_EXERCISE DESCRIPTION_
Within the records below, how many lines hold the string "false"? State that number and nothing else.

[Source data]
/---
Lemma shr_1_iter k m :
  Nat.iter k shr_1 (Build_shr_record (Zpos m * 2 ^ Z.of_nat k) false false)
  = Build_shr_record (Zpos m) false false.
Proof.
  induction k as [|k IH]; [by rewrite Z.mul_1_r|].
  rewrite Nat.iter_succ_r. rewrite <- IH. f_equal.
  rewrite Nat2Z.inj_succ, Z.pow_succ_r by lia.
  destruct (Zpos m * 2 ^ Z.of_nat k) as [|p|p] eqn:Hp.
  - pose proof (Z.pow_pos_nonneg 2 (Z.of_nat k)). lia.
  - replace (Z.pos m * (2 * 2 ^ Z.of_nat k)) with (Zpos p~0) by lia. done.
  - pose proof (Z.pow_pos_nonneg 2 (Z.of_nat k)). lia.
Qed.

(** A valid number scaled by an exact power of two rounds to itself. *)
Lemma binary_round_aux_exact prec emax s m e k :
  0 ≤ k → bounded prec emax m (e + k) = true →
  binary_round_aux prec emax s (Zpos m * 2 ^ k) e loc_Exact = S754_finite s m (e + k).
Proof.
  intros Hk [Hc He]%andb_true_iff. apply Z.eqb_eq in Hc.
  unfold binary_round_aux, shr_fexp.
  assert (Hd : Zdigits2 (Z.pos m * 2 ^ k) + e = Zpos (digits2_pos m) + (e + k)).
  { pose proof (Z.pow_pos_nonneg 2 k).
    assert (Zdigits2 (Z.pos m * 2 ^ k) = Z.log2 (Z.pos m * 2 ^ k) + 1) as ->.
    { destruct (Z.pos m * 2 ^ k) eqn:Hp; [lia| |lia]. apply digits2_log2. }
    rewrite digits2_log2, Z.log2_mul_pow2 by lia. lia. }
  rewrite Hd, Hc. replace (e + k - e) with k by lia. simpl shr_record_of_loc.
  assert (shr {| shr_m := Z.pos m * 2 ^ k; shr_r := false; shr_s := false |} e k
          = (Build_shr_record (Zpos m) false false, e + k)) as ->.
  { destruct k as [|k|k]; [| |lia]; unfold shr.
    - by rewrite Z.mul_1_r, Z.add_0_r.
    - rewrite iter_pos_nat. f_equal. rewrite <- (shr_1_iter (Pos.to_nat k)).
      by rewrite positive_nat_Z. }
  simpl. rewrite Hc, Z.sub_diag. simpl. by rewrite He.
Qed.

Lemma pos_iter_xO m d : Zpos (Pos.iter xO m d) = Zpos m * 2 ^ Zpos d.
Proof.
  induction d as [|d IH] using Pos.peano_ind; [simpl; lia|].
  rewrite Pos.iter_succ, Pos2Z.inj_succ, Z.pow_succ_r by lia.
  change (Z.pos (Pos.iter xO m d)~0) with (2 * Z.pos (Pos.iter xO m d)). lia.
Qed.

(** A number with more trailing room than it needs is aligned to its canonical
    exponent and kept exactly. *)
Lemma binary_round_shl prec emax s m e d :
  0 ≤ d → fexp prec emax (Zpos (digits2_pos m) + e) = e - d → e - d ≤ emax - prec →
  ∃ m', Zpos m' = Zpos m * 2 ^ d ∧
    bounded prec emax m' (e - d) = true ∧
    binary_round prec emax s m e = S754_finite s m' (e - d).
Proof.
  intros Hd Hf He. unfold binary_round, shl_align. rewrite Hf.
  replace (e - d - e) with (- d) by lia.
  assert (∃ m', (match - d with
                 | Zneg d0 => (Pos.iter xO m d0, e - d)
                 | _ => (m, e) end) = (m', e - d) ∧ Zpos m' = Zpos m * 2 ^ d)
    as (m' & -> & Hm').
  { destruct d as [|d|d]; simpl; [| |lia].
    - exists m. rewrite Z.sub_0_r. split; [done|lia].
    - eexists; split; [done|apply pos_iter_xO]. }
  assert (Hb : bounded prec emax m' (e - d) = true).
  { unfold bounded, canonical_mantissa. rewrite andb_true_iff, Z.eqb_eq, Z.leb_le.
    rewrite digits2_log2, Hm', Z.log2_mul_pow2 by lia.
    split; [|done]. rewrite <- Hf at 2. f_equal. rewrite digits2_log2. lia. }
  exists m'. split_and!; [done|done|].
  pose proof (binary_round_aux_exact prec emax s m' (e - d) 0) as H.
  rewrite Z.mul_1_r, Z.add_0_r in H. apply H; [lia|done].
Qed.

(** *** Rounding gives valid numbers

    A mantissa whose exponent leaves it at least as many digits as it needs is
    shifted to the canonical exponent; the digit that rounding may add is shifted
    out again. *)

Lemma Zdigits2_pos z : 0 < z → Zdigits2 z = Z.log2 z + 1.
Proof. destruct z; [lia| |lia]. intros _. apply digits2_log2. Qed.

Lemma shr_1_m r : 0 ≤ shr_m r → shr_m (shr_1 r) = shr_m r / 2.
Proof.
  destruct r as [[|[p|p|]|p] b c]; cbn -[Z.div]; intros; Z.div_mod_to_equations; lia.
Qed.

Lemma shr_m_iter k r : 0 ≤ shr_m r → shr_m (Nat.iter k shr_1 r) = shr_m r / 2 ^ Z.of_nat k.
Proof.
  intros Hr. induction k as [|k IH]; [by rewrite Z.div_1_r|].
  rewrite Nat.iter_succ, shr_1_m, IH, Z.div_div by (rewrite ?IH; try apply Z.div_pos; lia).
  f_equal. rewrite Nat2Z.inj_succ, Z.pow_succ_r by lia. lia.
Qed.

Lemma shr_m_of_loc m l : shr_m (shr_record_of_loc m l) = m.
Proof. by destruct l as [|[| |]]. Qed.

Section round_valid.
Context (prec emax : Z).
Hypothesis prec_pos : 1 < prec.
#[local] Abbreviation fexp := (fexp prec emax).

Lemma fexp_mono a b : a ≤ b → fexp a ≤ fexp b.
Proof. unfold SpecFloat.fexp. lia. Qed.

Lemma shr_fexp_m m e l :
  0 ≤ m → e ≤ fexp (Zdigits2 m + e) →
  ∃ r, shr_fexp prec emax m e l = (r, fexp (Zdigits2 m + e)) ∧
    shr_m r = m / 2 ^ (fexp (Zdigits2 m + e) - e).
Proof.
  intros Hm He. unfold shr_fexp, shr. set (f := fexp _) in *.
  destruct (f - e) as [|n|n] eqn:Hn; [| |lia].
  - eexists. split; [f_equal; lia|]. by rewrite shr_m_of_loc, Z.div_1_r.
  - eexists. split; [f_equal; lia|].
    by rewrite iter_pos_nat, shr_m_iter, shr_m_of_loc, positive_nat_Z by (by rewrite shr_m_of_loc).
Qed.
\---
_COMPLETED TASK_
4